→ Activity
Exact copies of all entries are expected.

....

(** * The prerendering pipeline of vite-plugin-ssr (node/prerender.ts)

    A shallow embedding of the functions of [node/prerender.ts] and the
    properties of its behaviour.  JavaScript values are a small inductive
    type; objects keep their keys in insertion order, as the runtime does;
    code that throws returns a [result]; code that mutates an argument
    returns the argument as it is after the call. *)

From Stdlib Require Import String Ascii List ZArith Bool Arith Lia DecimalString.
Import ListNotations.
Open Scope list_scope.

Set Warnings "-register-all".

Notation "a ^^ b" := (String.append a b) (at level 60, right associativity).

(** ** JavaScript values *)

Inductive value : Type :=
| VUndefined
| VNull
| VBool (b : bool)
| VNum (n : Z)
| VStr (s : string)
| VFun (f : nat)
| VArr (items : list value)
| VObj (props : list (string * value)).

(** A plain object: its own enumerable properties, in insertion order. *)
Definition object : Type := list (string * value).

Definition typeof (v : value) : string :=
  match v with
  | VUndefined => "undefined"
  | VNull => "object"
  | VBool _ => "boolean"
  | VNum _ => "number"
  | VStr _ => "string"
  | VFun _ => "function"
  | VArr _ => "object"
  | VObj _ => "object"
  end.

(** ToBoolean: what [if (v)] and [!v] test. *)
Definition truthy (v : value) : bool :=
  match v with
  | VUndefined | VNull => false
  | VBool b => b
  | VNum n => negb (Z.eqb n 0)
  | VStr s => negb (String.eqb s "")
  | VFun _ | VArr _ | VObj _ => true
  end.

Definition isUndefined (v : value) : bool :=
  match v with VUndefined => true | _ => false end.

....

→ Response
(** * The prerendering pipeline of vite-plugin-ssr (node/prerender.ts)

    A shallow embedding of the functions of [node/prerender.ts] and the
    properties of its behaviour.  JavaScript values are a small inductive
    type; objects keep their keys in insertion order, as the runtime does;
    code that throws returns a [result]; code that mutates an argument
    returns the argument as it is after the call. *)

From Stdlib Require Import String Ascii List ZArith Bool Arith Lia DecimalString.
Import ListNotations.
Open Scope list_scope.

Set Warnings "-register-all".

Notation "a ^^ b" := (String.append a b) (at level 60, right associativity).

(** ** JavaScript values *)

Inductive value : Type :=
| VUndefined
| VNull
| VBool (b : bool)
| VNum (n : Z)
| VStr (s : string)
| VFun (f : nat)
| VArr (items : list value)
| VObj (props : list (string * value)).

(** A plain object: its own enumerable properties, in insertion order. *)
Definition object : Type := list (string * value).

Definition typeof (v : value) : string :=
  match v with
  | VUndefined => "undefined"
  | VNull => "object"
  | VBool _ => "boolean"
  | VNum _ => "number"
  | VStr _ => "string"
  | VFun _ => "function"
  | VArr _ => "object"
  | VObj _ => "object"
  end.

(** ToBoolean: what [if (v)] and [!v] test. *)
Definition truthy (v : value) : bool :=
  match v with
  | VUndefined | VNull => false
  | VBool b => b
  | VNum n => negb (Z.eqb n 0)
  | VStr s => negb (String.eqb s "")
  | VFun _ | VArr _ | VObj _ => true
  end.

Definition isUndefined (v : value) : bool :=
  match v with VUndefined => true | _ => false end.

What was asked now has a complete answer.